Before OOP became mainstream, we were used to developing in procedural languages. In the C programming language, we did not have objects and classes; we would use structs and function pointers. So now we are talking about functional programming that relies mostly on functions just as procedural languages relied on procedures. We are able to develop very powerful programs in C without classes; in fact, most operating systems are developed in C. There are other multipurpose programming languages such as Go by Google that is not object-oriented and is getting very popular because of its performance and simplicity.
So, are we going to be able to write very complex applications without classes in Swift? We might wonder why we should do this. Generally, we should not, but attempting it will introduce us to the capabilities of functional programming. This is why we will have a whole chapter about functions before talking about other building blocks such as classes, structs, and enums.
A function is a block of code that executes a specific task, can be stored, can persist data, and can be passed around. We define them in standalone Swift files as global functions or inside other building blocks such as classes, structs, enums, and protocols as methods.
They are called methods if they are defined in classes but, in terms of definition, there is no difference between a function and method in Swift.
Defining them in other building blocks enables methods to use the scope of the parent or to be able to change it. They can access the scope of their parent and they have their own scope. Any variable that is defined inside a function is not accessible outside of it. The variables defined inside them and the corresponding allocated memory go away when the function terminates.

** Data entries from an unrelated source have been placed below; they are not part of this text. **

(** Whether a run stores the flag down. *)
Definition stores_down (tr : list (nat * obs)) : bool :=
  existsb (λ e, match e.2 with Stored b => negb b | _ => false end) tr.

Lemma no_stored_down tr : stores_down tr = false → ∀ j, (j, Stored false) ∉ tr.
Proof.
  intros Hno j Hin. apply not_true_iff_false in Hno. apply Hno, existsb_exists.
  exists (j, Stored false). split; [by apply list_elem_of_In|done].
Qed.

(** The event of the order in flight is published after the pause, and no other. *)
Lemma paused_in_flight_witness :
  published (seen until_pause shop_threads shop_start) = [] ∧
  published (seen after_pause at_pause.1 at_pause.2) = [0%nat] ∧
  paused at_end.2.2 = true ∧
  ∀ i o m, two_orders !! i = Some o →
    (i, Published m) ∈ seen until_pause shop_threads shop_start ++ seen after_pause at_pause.1 at_pause.2 →
    (i, Loaded false) ∈ seen until_pause shop_threads shop_start.
Proof.
  split; [vm_compute; reflexivity|]. split; [vm_compute; reflexivity|].
  destruct shop_runs as (n1 & n2 & H1 & H2).
  refine (paused_in_flight _ _ two_orders _ shop_start at_pause.2 at_end.2 n1 _ _ n2 _ _ H1 _ H2 _).
  - vm_compute. reflexivity.
  - apply no_stored_down. vm_compute. reflexivity.
Defined.

Lemma orders_interleaved_witness :
  ∃ n tr ops, steps (shop_threads, shop_start) n tr (at_end.1, at_end.2) ∧
    at_end.1 !! 1%nat = Some (Ret (inl ops)) ∧
    order_answered (λ _ h, h) shop (mkOrder Background "o-2" "{}") (of_thread 1 tr) ops ∧
    Http.status (serve ops) = 200.
Proof.
  destruct shop_runs as (n1 & n2 & H1 & H2). pose proof (steps_app _ _ _ _ _ _ _ H1 H2) as Hs.
  destruct (orders_interleaved (λ _ h, h) shop two_orders _ _ _ _ _ _ 1%nat
              (mkOrder Background "o-2" "{}") Hs eq_refl) as [_ Hans].
  eassert (Hret : at_end.1 !! 1%nat = Some (Ret (inl _))) by (vm_compute; reflexivity).
  destruct (Hans _ Hret) as (ops & [= <-] & Ho).
  eexists _, _, _. split; [exact Hs|]. split; [exact Hret|]. split; [exact Ho|]. vm_compute. reflexivity.
Defined.

End OrdersPool.
(** An order's handler with its callees. *)
Lemma handler_goes i o req q r (s : cloud W * wst) w :
  Orders.decode_order (OrdersPool.o_body (c_order o)) = Some req →
  q = (_ ← payments_prog i o; mret None) → r = (_ ← inventory_prog i o; mret None) →
  ∃ q' r' w', goes
    ((ops ← orders_prog i o; mret (Some ops), q, r), (with_net (as_looked (k_net s.1)) s, w))
    ((Ret (Some (fst (run (Checkout.handle_prog Inject subj o) s))), q', r'),
     (exec (run (Checkout.handle_prog Inject subj o)) s, w')).
Proof.
  intros Hreq -> ->. destruct (handler_shape o req Hreq) as (ctx & K & Heq & HK).
  unfold orders_prog, handle_prog. rewrite Heq, !expand_request. clear Heq. unfold exec.
  rewrite run_bind. cbn [serve_call]. rewrite run_request. 
  assert (Hnow : do_call CNow s = (Now s.1, s)) by done. rewrite Hnow. cbn [fst snd].
  rewrite expand_request, run_bind. cbn [serve_call].
  set (req' := Some _). 
  destruct (charge_goes i o (ctx (Now s.1)) req'
    (λ r, ops ← expand (serve_call (@own) (invoke Charge i)) (K (Now s.1) r); mret (Some ops)) s w)
    as (q' & r' & w' & Hg).
  exists q', r', w'. eapply (call_a (Own CNow)); [reflexivity|].
  eapply goes_trans; [exact Hg|]. clear Hg.
  unfold exec. destruct (run (rpc_prog _) s) as [r s1]. cbn [fst snd].
  pose proof (goes_a (expand (serve_call (@own) (invoke Charge i)) (K (Now s.1) r))
    (λ ops, mret (Some ops)) q' r' (s1, w')) as Hg.
  unfold exec in Hg. rewrite (quiet_run _ (λ ctx req, rpc_prog (charge_prog o req ctx))) in Hg by apply HK.
  by destruct (run _ s1).
Qed.
End Three.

Functions are very powerful in Swift. We can compose a program with only functions as functions can receive and return functions, capture variables that exist in the context they were declared, and can persist data inside themselves. To understand the functional programming paradigms, we need to understand the capability of functions in detail. We need to think if we can avoid classes and only use functions, so we will cover all the details related to functions in upcoming sections of this chapter.